(Beginning of INPUT DATA)

Lemma swapOrNot_eq {A} r byteV i (input : list A) j source :
  cached r j byteV source →
  swapOrNot hash seed r byteV i input j source =
    (input <-? (if bitAt r j then swap input (Z.to_nat i) (Z.to_nat j) else Ret input) ;;
     Ret (sourceByte (sourceHash r j) j, sourceHash r j, input)).
Proof.
  intros [Hs Hb]. unfold swapOrNot, bitAt.
  assert ((if Z.land j 255 =? 255 then sourceHash r j else source) = sourceHash r j) as ->.
  { case_if; [done|]. by destruct Hs. }
  assert ((if Z.land j 7 =? 7 then sourceByte (sourceHash r j) j else byteV) = sourceByte (sourceHash r j) j) as ->.
  { case_if; [done|]. by destruct Hb. }
  done.
Qed.

Lemma cached_next r j : 0 < j → cached r (j - 1) (sourceByte (sourceHash r j) j) (sourceHash r j).
Proof.
  intros ?. split.
  - destruct (decide (Z.land (j - 1) 255 = 255)) as [|Hne]; [by left|right].
    rewrite land255 in Hne. apply same_source. Z.div_mod_to_equations. lia.
  - destruct (decide (Z.land (j - 1) 7 = 7)) as [|Hne]; [by left|right].
    rewrite land7 in Hne. rewrite (same_source r j (j - 1)) by (Z.div_mod_to_equations; lia).
    apply same_byte. Z.div_mod_to_equations. lia.
Qed.

Lemma cached_start r j : cached r j (sourceByte (sourceHash r j) j) (sourceHash r j).
Proof. split; by right. Qed.

(** ** Lists *)

Section lists.
Context {A : Type}.
Implicit Types L : list A.

Local Notation "L @ x" := (L !! Z.to_nat x) (at level 19).

Lemma swap_spec L i j :
  0 ≤ i < Z.of_nat (length L) → 0 ≤ j < Z.of_nat (length L) → i ≠ j →
  ∃ L', swap L (Z.to_nat i) (Z.to_nat j) = Ret L' ∧ length L' = length L ∧
    ∀ x, 0 ≤ x → L' @ x = L @ (if decide (x = i) then j else if decide (x = j) then i else x).
Proof using Type.
  intros Hi Hj Hne. unfold swap.
  destruct (lookup_lt_is_Some_2 L (Z.to_nat i)) as [a Ha]; [lia|].
  destruct (lookup_lt_is_Some_2 L (Z.to_nat j)) as [b Hb]; [lia|].
  rewrite Ha, Hb. eexists. split; [done|]. split; [by rewrite !length_insert|]. intros x Hx.
  case_decide as Hxi; [|case_decide as Hxj]; subst.
  - rewrite list_lookup_insert_ne, list_lookup_insert_eq by lia. done.
  - rewrite list_lookup_insert_eq by (rewrite length_insert; lia). done.
  - by rewrite !list_lookup_insert_ne by lia.
Qed.

(** The loop that walks the pairs [(x, s - x)] inwards from [(i, s - i)]. *)
Lemma mirrorLoop_spec r s fuel : ∀ i byteV source L,
  0 ≤ i → s - i < Z.of_nat (length L) → Z.of_nat (length L) ≤ maxShuffleListSize → s < 2 ^ 42 →
  i ≤ s + 1 - i → (i ≤ s - i → cached r (s - i) byteV source) →
  Z.shiftr (s + 1) 1 - i < Z.of_nat fuel →
  ∃ L', mirrorLoop hash seed r (Z.shiftr (s + 1) 1) fuel i (wrap64 (s - i)) byteV source L = Ret L' ∧
    length L' = length L ∧
    ∀ x, 0 ≤ x →
      L' @ x = L @ (if decide (i ≤ x ≤ s - i ∧ bitAt r (Z.max x (s - x)) = true) then s - x else x).
Proof using Type.
  rewrite maxShuffleListSize_eq. rewrite Z.shiftr_div_pow2 by lia. change (2 ^ 1) with 2.
  induction fuel as [|fuel IH]; intros i byteV source L Hi Hj Hn Hs Hm Hc Hf; [Z.div_mod_to_equations; lia|].
  cbn [mirrorLoop]. destruct (Z.ltb_spec i ((s + 1) / 2)) as [Hlt|Hge]; cycle 1.
  { exists L. split; [done|]. split; [done|]. intros x Hx. case_decide as Hd; [|done].
    f_equal. Z.div_mod_to_equations. lia. }
  assert (i < s - i) as Hij by (Z.div_mod_to_equations; lia).
  rewrite (wrap64_small (s - i)) by (unfold is_u64, two64; lia).
  rewrite swapOrNot_eq by (apply Hc; lia).
  rewrite wrap64_small by (unfold is_u64, two64; lia).
  assert (∃ L1, (if bitAt r (s - i) then swap L (Z.to_nat i) (Z.to_nat (s - i)) else Ret L) = Ret L1 ∧
    length L1 = length L ∧
    ∀ x, 0 ≤ x → L1 @ x = L @ (if decide ((x = i ∨ x = s - i) ∧ bitAt r (s - i) = true) then s - x else x))
    as (L1 & -> & Hlen & HL1).
  { destruct (bitAt r (s - i)).
    - destruct (swap_spec L i (s - i)) as (L1 & -> & Hlen & HL1); [lia..|]. exists L1. split; [done|].
      split; [done|]. intros x Hx. rewrite HL1 by done. f_equal. f_equal. repeat case_decide; naive_solver lia.
    - exists L. split; [done|]. split; [done|]. intros x Hx. rewrite decide_False; [done|naive_solver]. }
  cbn [obind].
  destruct (IH (i + 1) (sourceByte (sourceHash r (s - i)) (s - i)) (sourceHash r (s - i)) L1)
    as (L' & HL' & Hlen' & Hat); [lia..| |lia|].
  { intros _. replace (s - (i + 1)) with (s - i - 1) by lia. apply cached_next. lia. }
  replace (wrap64 (s - i - 1)) with (wrap64 (s - (i + 1))) by (f_equal; lia).
  exists L'. split; [done|]. split; [congruence|]. intros x Hx. rewrite Hat by done.
  destruct (decide (i + 1 ≤ x ≤ s - (i + 1) ∧ bitAt r (Z.max x (s - x)) = true)) as [Hd|Hd].
  - destruct Hd as [? Hb]. rewrite HL1 by lia.
    rewrite decide_False by (intros [? _]; lia). by rewrite decide_True by (split; [lia|done]).
  - rewrite HL1 by done. f_equal. f_equal. apply decide_ext.
    assert (x = i ∨ x = s - i → Z.max x (s - x) = s - i) as Hmax by lia. split; intros [Hx' Hb].
    + split; [lia|]. by rewrite Hmax.
    + assert (x = i ∨ x = s - i) as Hor.
      { destruct (decide (i + 1 ≤ x ≤ s - (i + 1))); [exfalso; tauto|lia]. }
      split; [done|]. by rewrite <- Hmax.
Qed.

(** One round moves to position [x] the entry of the position that the index
    shuffle sends [x] to. *)
Lemma listRound_spec n r L :
  Z.of_nat (length L) = n → 0 < n ≤ maxShuffleListSize →
  ∃ L', listRound hash seed n r L = Ret L' ∧ length L' = length L ∧
    ∀ x, 0 ≤ x < n → L' @ x = L @ (shuffleRound n r x).
Proof using Type.
  intros Hlen Hn. pose proof Hn as Hn'. rewrite maxShuffleListSize_eq in Hn'. unfold listRound.
  pose proof (Z.mod_pos_bound (leUint64 (pivotHash r)) n ltac:(lia)) as Hp.
  set (pivot := leUint64 (pivotHash r) mod n) in *.
  rewrite (wrap64_small (pivot + 1)), (wrap64_small (pivot + n + 1)) by (unfold is_u64, two64; lia).
  assert (∀ z, 0 ≤ z → 0 ≤ Z.shiftr z 1) as Hsh by (intros; by apply Z.shiftr_nonneg).
  pose proof (Hsh (pivot + 1)). pose proof (Hsh (pivot + n + 1)).
  destruct (mirrorLoop_spec r pivot (S (Z.to_nat (Z.shiftr (pivot + 1) 1))) 0
    (sourceByte (sourceHash r pivot) pivot) (sourceHash r pivot) L) as (L1 & HL1 & Hlen1 & Hat1); [lia..| |lia|].
  { intros _. rewrite Z.sub_0_r. apply cached_start. }
  rewrite Z.sub_0_r, (wrap64_small pivot) in HL1 by (unfold is_u64, two64; lia). rewrite HL1. cbn [obind].
  rewrite (wrap64_small (n - 1)) by (unfold is_u64, two64; lia).
  destruct (mirrorLoop_spec r (pivot + n) (S (Z.to_nat (Z.shiftr (pivot + n + 1) 1 - (pivot + 1)))) (pivot + 1)
    (sourceByte (sourceHash r (n - 1)) (n - 1)) (sourceHash r (n - 1)) L1) as (L2 & HL2 & Hlen2 & Hat2); [lia..| |lia|].
  { intros _. replace (pivot + n - (pivot + 1)) with (n - 1) by lia. apply cached_start. }
  replace (pivot + n - (pivot + 1)) with (n - 1) in HL2 by lia.
  rewrite (wrap64_small (n - 1)) in HL2 by (unfold is_u64, two64; lia). rewrite HL2.
  exists L2. split; [done|]. split; [congruence|]. intros x Hx. rewrite Hat2 by lia.
  rewrite (shuffleRound_eq n Hn) by done. rewrite (flipOf_cases n Hn) by done. fold pivot.
  destruct (Z.leb_spec x pivot).
  - rewrite decide_False by lia. rewrite Hat1 by lia. f_equal. f_equal.
    destruct (bitAt r (Z.max x (pivot - x))); [by rewrite decide_True by lia|by rewrite decide_False by naive_solver].
  - destruct (bitAt r (Z.max x (pivot + n - x))).
    + rewrite decide_True by lia. rewrite Hat1 by lia. by rewrite decide_False by lia.
    + rewrite decide_False by naive_solver. rewrite Hat1 by lia. by rewrite decide_False by lia.
Qed.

(End of INPUT DATA)

▸ **PROBLEM TO WORK ON**: Look through the entries above and quote exactly the lines from the line with "by destruct Hb." to the line with "0 ≤ i → s - i < Z.of_nat", counting both of those lines.

▸ **ANSWER FOR THIS EXERCISE**:
  { case_if; [done|]. by destruct Hb. }
  done.
Qed.

Lemma cached_next r j : 0 < j → cached r (j - 1) (sourceByte (sourceHash r j) j) (sourceHash r j).
Proof.
  intros ?. split.
  - destruct (decide (Z.land (j - 1) 255 = 255)) as [|Hne]; [by left|right].
    rewrite land255 in Hne. apply same_source. Z.div_mod_to_equations. lia.
  - destruct (decide (Z.land (j - 1) 7 = 7)) as [|Hne]; [by left|right].
    rewrite land7 in Hne. rewrite (same_source r j (j - 1)) by (Z.div_mod_to_equations; lia).
    apply same_byte. Z.div_mod_to_equations. lia.
Qed.

Lemma cached_start r j : cached r j (sourceByte (sourceHash r j) j) (sourceHash r j).
Proof. split; by right. Qed.

(** ** Lists *)

Section lists.
Context {A : Type}.
Implicit Types L : list A.

Local Notation "L @ x" := (L !! Z.to_nat x) (at level 19).

Lemma swap_spec L i j :
  0 ≤ i < Z.of_nat (length L) → 0 ≤ j < Z.of_nat (length L) → i ≠ j →
  ∃ L', swap L (Z.to_nat i) (Z.to_nat j) = Ret L' ∧ length L' = length L ∧
    ∀ x, 0 ≤ x → L' @ x = L @ (if decide (x = i) then j else if decide (x = j) then i else x).
Proof using Type.
  intros Hi Hj Hne. unfold swap.
  destruct (lookup_lt_is_Some_2 L (Z.to_nat i)) as [a Ha]; [lia|].
  destruct (lookup_lt_is_Some_2 L (Z.to_nat j)) as [b Hb]; [lia|].
  rewrite Ha, Hb. eexists. split; [done|]. split; [by rewrite !length_insert|]. intros x Hx.
  case_decide as Hxi; [|case_decide as Hxj]; subst.
  - rewrite list_lookup_insert_ne, list_lookup_insert_eq by lia. done.
  - rewrite list_lookup_insert_eq by (rewrite length_insert; lia). done.
  - by rewrite !list_lookup_insert_ne by lia.
Qed.

(** The loop that walks the pairs [(x, s - x)] inwards from [(i, s - i)]. *)
Lemma mirrorLoop_spec r s fuel : ∀ i byteV source L,
  0 ≤ i → s - i < Z.of_nat (length L) → Z.of_nat (length L) ≤ maxShuffleListSize → s < 2 ^ 42 →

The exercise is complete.